Reminders were honestly one of the main reasons i wanted to build him in the first place. he already has a pretty solid memory system, but then, the obvious approach to agentic assistant reminders (cron + content + replay) felt too primitive, like a glorified remindMeOfThis bot.

I put my thinking caps on, decided i should explore a different approach and in the process of brainstorming stumbled onto a clever idea and to my surprise, i couldn't find any material on the internet about it like i usually do for all other ideas i have thought were genius ideas (yeah, i looked through the OG forums, googled, asked different llms to find anything related, etc). walk with me.

How every other system does reminders

Every AI assistant i've looked at handles reminders the same way. you say "remind me to do xxx at 8pm", and the system stores that exact text in a database. when 8pm hits, it sends you that stored text verbatim or in polished form.

traditional approach:

User: "remind me to <do something> at 8pm"
         │
         ▼
┌─────────────────────────────────────────────┐
│  Reminder Database                          │
│  ┌───────────────────────────────────────┐  │
│  │ id: 1                                 │  │
│  │ time: 20:00                           │  │
│  │ message: "remind xxx to do something" │  │ ← full content stored here
│  │ chat_id: 12345                        │  │
│  └───────────────────────────────────────┘  │
└─────────────────────────────────────────────┘
         │
         │ [8:00 PM]
         ▼
    "hey it's time to <do something>"  ← robotic reminder

This works. but it's weirdly disconnected from how these assistants actually operate. they have sophisticated memory, they remember your preferences, your context, your life. but reminders? those live in a completely separate box, frozen in time.
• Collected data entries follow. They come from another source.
(* ===== verification/Smem.v ===== *)
(** * The kernel heap

    Models [rt-thread/src/mem.c] (small memory, the heap of this board) and the functions
    of [rt-thread/src/kservice.c] on it: [rt_malloc], [rt_realloc], [rt_calloc], [rt_free],
    [rt_malloc_align], [rt_free_align], [rt_memory_info].

    The heap is a stretch of words; the item in front of each block is three of them.  An
    access outside the stretch, or at an address that is no multiple of four, is undefined.
    The object that describes the heap lies in front of the stretch ([self]) and is a
    record here.  Pointers are addresses, NULL is 0. *)

From Stdlib Require Import ZArith Lia Bool.
From stdpp Require Import base tactics numbers list option.
From S2P Require Import Prelude.

Open Scope Z_scope.

Definition RT_Object_Class_Memory : Z := 0x0c.
Definition RT_Object_Class_Static : Z := 0x80.

(** [struct rt_small_mem] with its parent [struct rt_memory]; the name of the object, the
    name of the algorithm and [address], which nothing reads, are left out. *)
Record rt_small_mem : Type := mkSmem {
  obj_type : Z;
  total : Z;
  mem_used : Z;
  mem_max : Z;
  heap_ptr : Z;
  heap_end : Z;
  lfree : Z;
  mem_size_aligned : Z
}.

Record heap : Type := mkHeap {
  self : Z;                    (** the address of the object *)
  small_mem : rt_small_mem;
  words : Z -> Z;              (** the word at an address *)
  heap_lock : Z                (** how often the lock of the heap is held *)
}.

Definition HM (A : Type) : Type := M heap A.

Definition set_smem (f : rt_small_mem -> rt_small_mem) : HM unit :=
  modify (fun h => mkHeap (self h) (f (small_mem h)) (words h) (heap_lock h)).
Definition set_used (f : Z -> Z) : HM unit := set_smem (fun s =>
  mkSmem (obj_type s) (total s) (f (mem_used s)) (mem_max s) (heap_ptr s) (heap_end s) (lfree s) (mem_size_aligned s)).
Definition set_max (v : Z) : HM unit := set_smem (fun s =>
  mkSmem (obj_type s) (total s) (mem_used s) v (heap_ptr s) (heap_end s) (lfree s) (mem_size_aligned s)).
Definition set_lfree (v : Z) : HM unit := set_smem (fun s =>
  mkSmem (obj_type s) (total s) (mem_used s) (mem_max s) (heap_ptr s) (heap_end s) v (mem_size_aligned s)).

(** ** Words and items *)

Definition SIZEOF_STRUCT_MEM : Z := RT_ALIGN 12 RT_ALIGN_SIZE.
Definition MIN_SIZE : Z := 12.
Definition MIN_SIZE_ALIGNED : Z := RT_ALIGN MIN_SIZE RT_ALIGN_SIZE.

Definition in_heap (h : heap) (a : Z) : bool :=
  (heap_ptr (small_mem h) <=? a) && (a + 4 <=? heap_end (small_mem h) + SIZEOF_STRUCT_MEM) && (a mod 4 =? 0).

Definition load (a : Z) : HM Z := fun h =>
  if in_heap h a then Ret (words h a, h) else Undef.

Definition put_word (a v : Z) (w : Z -> Z) : Z -> Z := fun b => if b =? a then v else w b.

Definition store (a v : Z) : HM unit := fun h =>
  if in_heap h a then Ret (tt, mkHeap (self h) (small_mem h) (put_word a v (words h)) (heap_lock h)) else Undef.

Definition item_pool_ptr (mem : Z) : HM Z := load mem.
Definition item_next (mem : Z) : HM Z := load (mem + 4).
Definition item_prev (mem : Z) : HM Z := load (mem + 8).
Definition set_pool_ptr (mem v : Z) : HM unit := store mem v.
Definition set_next (mem v : Z) : HM unit := store (mem + 4) v.
Definition set_prev (mem v : Z) : HM unit := store (mem + 8) v.

Definition MEM_MASK : Z := 0xfffffffe.
Definition MEM_USED : HM Z := gets (fun h => Z.lor (Z.land (self h) MEM_MASK) 0x1).
Definition MEM_FREED : HM Z := gets (fun h => Z.lor (Z.land (self h) MEM_MASK) 0x0).
Definition MEM_ISUSED (mem : Z) : HM bool :=
  let! p := item_pool_ptr mem in ret (negb (Z.land p (not32 MEM_MASK) =? 0)).
Definition MEM_POOL (mem : Z) : HM Z := let! p := item_pool_ptr mem in ret (Z.land p MEM_MASK).

(** [&small_mem->heap_ptr[off]] and the offset of a pointer. *)
Definition at_offset (off : Z) : HM Z := gets (fun h => u32 (heap_ptr (small_mem h) + off)).
Definition offset_of (p : Z) : HM Z := gets (fun h => u32 (p - heap_ptr (small_mem h))).

Definition sget (f : rt_small_mem -> Z) : HM Z := gets (fun h => f (small_mem h)).

Definition rt_object_get_type : HM Z := let! t := sget obj_type in ret (Z.land t (not32 RT_Object_Class_Static)).
Definition rt_object_is_systemobject : HM bool := let! t := sget obj_type in ret (tst t RT_Object_Class_Static).

(** The two assertions on the object in front of every operation. *)
Definition memory_object : HM unit :=
  let! t := rt_object_get_type in
  rt_assert (t =? RT_Object_Class_Memory) ;;
  let! s := rt_object_is_systemobject in
  rt_assert s.

(** ** [mem.c] *)

(** The two halves of [plug_holes]: joining the free block behind, joining the free block
    in front. *)
Definition plug_forward (mem : Z) : HM unit :=
  let! he := sget heap_end in
  let! n := item_next mem in
  let! nmem := at_offset n in
  let! nu := (if mem =? nmem then ret true else MEM_ISUSED nmem) in
  if negb (mem =? nmem) && negb nu && negb (nmem =? he) then
    let! l := sget lfree in
    (if l =? nmem then set_lfree mem else ret tt) ;;
    set_pool_ptr nmem 0 ;;
    let! nn := item_next nmem in
    set_next mem nn ;;
    let! nn := item_next nmem in
    let! nnmem := at_offset nn in
    let! off := offset_of mem in
    set_prev nnmem off
  else ret tt.

Definition plug_backward (mem : Z) : HM unit :=
  let! p := item_prev mem in
  let! pmem := at_offset p in
  let! pu := (if pmem =? mem then ret true else MEM_ISUSED pmem) in
  if negb (pmem =? mem) && negb pu then
    let! l := sget lfree in
    (if l =? mem then set_lfree pmem else ret tt) ;;
    set_pool_ptr mem 0 ;;
    let! n := item_next mem in
    set_next pmem n ;;
    let! n := item_next mem in
    let! nmem := at_offset n in
    let! off := offset_of pmem in
    set_prev nmem off
  else ret tt.

Definition plug_holes (mem : Z) : HM unit :=
  let! hp := sget heap_ptr in
  let! he := sget heap_end in
  rt_assert (hp <=? mem) ;;
  rt_assert (mem <? he) ;;
  plug_forward mem ;;
  plug_backward mem.

(** [parent.used += n], and the high-water mark *)
Definition account (n : Z) : HM unit :=
  set_used (fun u => u32 (u + n)) ;;
  let! m := sget mem_max in
  let! u := sget mem_used in
  if m <? u then set_max u else ret tt.

(** [while (MEM_ISUSED(lfree) && lfree != heap_end)] *)
Fixpoint lfree_loop (fuel : nat) : HM unit :=
  match fuel with
  | O => out_of_fuel
  | S fuel' =>
      let! l := sget lfree in
      let! he := sget heap_end in
      let! u := MEM_ISUSED l in
      if u && negb (l =? he) then
        let! n := item_next l in
        let! l' := at_offset n in
        set_lfree l' ;;
        lfree_loop fuel'
      else ret tt
  end.

(** More items than the heap has room for. *)
Definition items_bound : HM nat := gets (fun h => S (S (Z.to_nat (mem_size_aligned (small_mem h) / SIZEOF_STRUCT_MEM)))).

(** A free item at offset [ptr2] inside the block of [mem], at offset [ptr]. *)
Definition split_item (mem ptr ptr2 : Z) : HM Z :=
  let! msz := sget mem_size_aligned in
  let! mem2 := at_offset ptr2 in
  let! f := MEM_FREED in
  set_pool_ptr mem2 f ;;
  let! next := item_next mem in
  set_next mem2 next ;;
  set_prev mem2 ptr ;;
  set_next mem ptr2 ;;
  let! next2 := item_next mem2 in
  (if negb (next2 =? u32 (msz + SIZEOF_STRUCT_MEM)) then
     let! next2 := item_next mem2 in
     let! nmem := at_offset next2 in
     set_prev nmem ptr2
   else ret tt) ;;
  ret mem2.

(** The body of the search once [mem] at offset [ptr] fits. *)
Definition take_block (mem ptr size : Z) : HM Z :=
  let! next := item_next mem in
  (if u32 (size + SIZEOF_STRUCT_MEM + MIN_SIZE_ALIGNED) <=? u32 (next - u32 (ptr + SIZEOF_STRUCT_MEM)) then
     let ptr2 := u32 (ptr + SIZEOF_STRUCT_MEM + size) in
     split_item mem ptr ptr2 ;;
     account (u32 (size + SIZEOF_STRUCT_MEM))
   else
     let! off := offset_of mem in
     account (u32 (next - off))) ;;
  let! u := MEM_USED in
  set_pool_ptr mem u ;;
  let! l := sget lfree in
  let! he := sget heap_end in
  (if mem =? l then
     let! n := items_bound in
     lfree_loop n ;;
     let! l := sget lfree in
     let! used := MEM_ISUSED l in
     rt_assert ((l =? he) || negb used)
   else ret tt) ;;
  rt_assert (u32 (mem + SIZEOF_STRUCT_MEM + size) <=? he) ;;
  rt_assert (u32 (mem + SIZEOF_STRUCT_MEM) mod RT_ALIGN_SIZE =? 0) ;;
  rt_assert (Z.land mem (RT_ALIGN_SIZE - 1) =? 0) ;;
  ret (u32 (mem + SIZEOF_STRUCT_MEM)).

Fixpoint search_loop (fuel : nat) (ptr size : Z) : HM Z :=
  match fuel with
  | O => out_of_fuel
  | S fuel' =>
      let! msz := sget mem_size_aligned in
      if ptr <=? u32 (msz - size) then
        let! mem := at_offset ptr in
        let! u := MEM_ISUSED mem in
        let! next := item_next mem in
        if negb u && (size <=? u32 (next - u32 (ptr + SIZEOF_STRUCT_MEM)))
        then take_block mem ptr size
        else search_loop fuel' next size
      else ret 0
  end.

(** The size of a block for a request. *)
Definition block_size (size : Z) : Z :=
  let size := RT_ALIGN size RT_ALIGN_SIZE in
  if size <? MIN_SIZE_ALIGNED then MIN_SIZE_ALIGNED else size.

Definition rt_smem_alloc (size : Z) : HM Z :=
  if size =? 0 then ret 0
  else
    memory_object ;;
    let size := block_size size in
    let! msz := sget mem_size_aligned in
    if msz <? size then ret 0
    else
      let! l := sget lfree in
      let! ptr := offset_of l in
      let! n := items_bound in
      search_loop n ptr size.

(** The item's pool pointer leads to the object; one that leads elsewhere is undefined. *)
Definition rt_smem_free (rmem : Z) : HM unit :=
  if rmem =? 0 then ret tt
  else
    rt_assert (Z.land rmem (RT_ALIGN_SIZE - 1) =? 0) ;;
    let mem := u32 (rmem - SIZEOF_STRUCT_MEM) in
    let! pool := MEM_POOL mem in
    rt_assert (negb (pool =? 0)) ;;
    let! u := MEM_ISUSED mem in
    rt_assert u ;;
    let! s := gets self in
    if negb (pool =? s) then undefined
    else
      memory_object ;;
      let! hp := sget heap_ptr in
      let! he := sget heap_end in
      rt_assert ((hp <=? rmem) && (rmem <? he)) ;;
      let! n := item_next mem in
      let! nmem := at_offset n in
      let! npool := MEM_POOL nmem in
      rt_assert (npool =? s) ;;
      let! f := MEM_FREED in
      set_pool_ptr mem f ;;
      let! l := sget lfree in
      (if mem <? l then set_lfree mem else ret tt) ;;
      let! n := item_next mem in
      let! off := offset_of mem in
      set_used (fun u => u32 (u - u32 (n - off))) ;;
      plug_holes mem.

(** [rt_memcpy] of [n] words *)
Fixpoint rt_memcpy (n : nat) (dst src : Z) : HM unit :=
  match n with
  | O => ret tt
  | S n' => let! v := load src in store dst v ;; rt_memcpy n' (dst + 4) (src + 4)
  end.

Definition rt_smem_realloc (rmem newsize : Z) : HM Z :=
  memory_object ;;
  let newsize := RT_ALIGN newsize RT_ALIGN_SIZE in
  let! msz := sget mem_size_aligned in
  if msz <? newsize then ret 0
  else if newsize =? 0 then rt_smem_free rmem ;; ret 0
  else if rmem =? 0 then rt_smem_alloc newsize
  else
    let! hp := sget heap_ptr in
    let! he := sget heap_end in
    rt_assert (Z.land rmem (RT_ALIGN_SIZE - 1) =? 0) ;;
    rt_assert (hp <=? rmem) ;;
    rt_assert (rmem <? he) ;;
    let mem := u32 (rmem - SIZEOF_STRUCT_MEM) in
    let! ptr := offset_of mem in
    let! next := item_next mem in
    let size := u32 (next - ptr - SIZEOF_STRUCT_MEM) in
    if size =? newsize then ret rmem
    else if u32 (newsize + SIZEOF_STRUCT_MEM + MIN_SIZE) <? size then
      set_used (fun u => u32 (u - u32 (size - newsize))) ;;
      let ptr2 := u32 (ptr + SIZEOF_STRUCT_MEM + newsize) in
      let! mem2 := split_item mem ptr ptr2 in
      let! l := sget lfree in
      (if mem2 <? l then set_lfree mem2 else ret tt) ;;
      plug_holes mem2 ;;
      ret rmem
    else
      let! nmem := rt_smem_alloc newsize in
      if nmem =? 0 then ret 0
      else
        rt_memcpy (Z.to_nat ((if size <? newsize then size else newsize) / 4)) nmem rmem ;;
        rt_smem_free rmem ;;
        ret nmem.

(** The object comes from [begin_addr], aligned; [None] when the stretch is too small. *)
Definition sizeof_small_mem : Z := 60.

Definition rt_smem_init (begin_addr size : Z) (w : Z -> Z) : option heap :=
  let small := RT_ALIGN begin_addr RT_ALIGN_SIZE in
  let start_addr := u32 (small + sizeof_small_mem) in
  let begin_align := RT_ALIGN start_addr RT_ALIGN_SIZE in
  let end_align := RT_ALIGN_DOWN (u32 (begin_addr + size)) RT_ALIGN_SIZE in
  if (2 * SIZEOF_STRUCT_MEM <? end_align) && (start_addr <=? end_align - 2 * SIZEOF_STRUCT_MEM) then
    let mem_size := u32 (end_align - begin_align - 2 * SIZEOF_STRUCT_MEM) in
    let next := u32 (mem_size + SIZEOF_STRUCT_MEM) in
    let heap_end := u32 (begin_align + next) in
    let freed := Z.lor (Z.land small MEM_MASK) 0x0 in
    let used := Z.lor (Z.land small MEM_MASK) 0x1 in
    let w := put_word (begin_align + 8) 0 (put_word (begin_align + 4) next (put_word begin_align freed w)) in
    let w := put_word (heap_end + 8) next (put_word (heap_end + 4) next (put_word heap_end used w)) in
    Some (mkHeap small
            (mkSmem (Z.lor RT_Object_Class_Memory RT_Object_Class_Static) mem_size 0 0 begin_align heap_end
               begin_align mem_size) w 0)
  else None.

(** ** [kservice.c]

    The lock of the heap is taken around each call of [mem.c]; taking it succeeds. *)

Definition heap_lock_take : HM unit :=
  modify (fun h => mkHeap (self h) (small_mem h) (words h) (heap_lock h + 1)).
Definition heap_lock_release : HM unit :=
  modify (fun h => mkHeap (self h) (small_mem h) (words h) (heap_lock h - 1)).

Definition locked {A} (m : HM A) : HM A :=
  heap_lock_take ;; let! a := m in heap_lock_release ;; ret a.

Definition rt_malloc (size : Z) : HM Z := locked (rt_smem_alloc size).
Definition rt_realloc (rmem newsize : Z) : HM Z := locked (rt_smem_realloc rmem newsize).
Definition rt_free (rmem : Z) : HM unit := if rmem =? 0 then ret tt else locked (rt_smem_free rmem).
Definition rt_memory_info : HM (Z * Z * Z) :=
  locked (let! t := sget total in let! u := sget mem_used in let! m := sget mem_max in ret (t, u, m)).

(** [rt_memset(p, 0, n)], the last bytes in the low end of their word. *)
Fixpoint zero_words (n : nat) (p : Z) : HM unit :=
  match n with
  | O => ret tt
  | S n' => store p 0 ;; zero_words n' (p + 4)
  end.

Definition zero_bytes (p n : Z) : HM unit :=
  zero_words (Z.to_nat (n / 4)) p ;;
  if n mod 4 =? 0 then ret tt
  else
    let q := p + 4 * (n / 4) in
    let! v := load q in store q (Z.land v (Z.lnot (Z.ones (8 * (n mod 4))))).

(** The product wraps. *)
Definition rt_calloc (count size : Z) : HM Z :=
  let! p := rt_malloc (u32 (count * size)) in
  (if negb (p =? 0) then zero_bytes p (u32 (count * size)) else ret tt) ;;
  ret p.

Definition align4 (x : Z) : Z := Z.land (u32 (x + 3)) (not32 3).

Definition rt_malloc_align (size align : Z) : HM Z :=
  let align := align4 align in
  let align_size := u32 (align4 size + align) in
  let! ptr := rt_malloc align_size in
  if ptr =? 0 then ret 0
  else
    let align_ptr :=
      if Z.land ptr (u32 (align - 1)) =? 0 then u32 (ptr + align)
      else Z.land (u32 (ptr + u32 (align - 1))) (not32 (u32 (align - 1))) in
    store (u32 (align_ptr - 4)) ptr ;;
    ret align_ptr.

Definition rt_free_align (ptr : Z) : HM unit :=
  if ptr =? 0 then ret tt
  else let! real_ptr := load (u32 (ptr - 4)) in rt_free real_ptr.

(** The heap between two addresses, as the board's start-up gives it; [RT_ASSERT] on their
    order. *)
Definition rt_system_heap_init (begin_addr end_addr : Z) (w : Z -> Z) : outcome (option heap) :=
  let begin_align := RT_ALIGN begin_addr RT_ALIGN_SIZE in
  let end_align := RT_ALIGN_DOWN end_addr RT_ALIGN_SIZE in
  if begin_align <? end_align then Ret (rt_smem_init begin_addr (u32 (end_align - begin_align)) w) else AssertFail.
What if you later tell the assistant "actually, i need to take my vitamins with my meds"? the memory updates, but the reminder doesn't know about it. two systems that never talk to each other.

Your brain doesn't work this way

Think about how your own brain handles reminders for a second. you don't have a separate "reminder storage" and "memory storage". when you need to remember something at a specific time, your brain associates a trigger with a memory. when that trigger fires, you recall the memory with all its current context and any updates since you first made the mental note.

For example, when you need to take your medication, your brain does something like:

"8pm" ──triggers──► recall("meds") ──► "oh right, meds AND vitamins now"

The trigger is just a pointer. the actual content lives in memory, where it can be updated, enriched, and connected to other things you know.

I wanted my assistant to work the same way.

What i built instead

While building Sheldon, instead of storing reminder content in the cron job, i store just a keyword. when the cron fires, it searches memory for context using that keyword, injects the results into the agent loop, and the agent decides what to do.

I call this pattern SCAMR - self-managed cron-augmented memory retrieval. bit of a mouthful but it captures what's happening: the agent manages its own crons, and those crons are augmented by memory retrieval instead of static text storage.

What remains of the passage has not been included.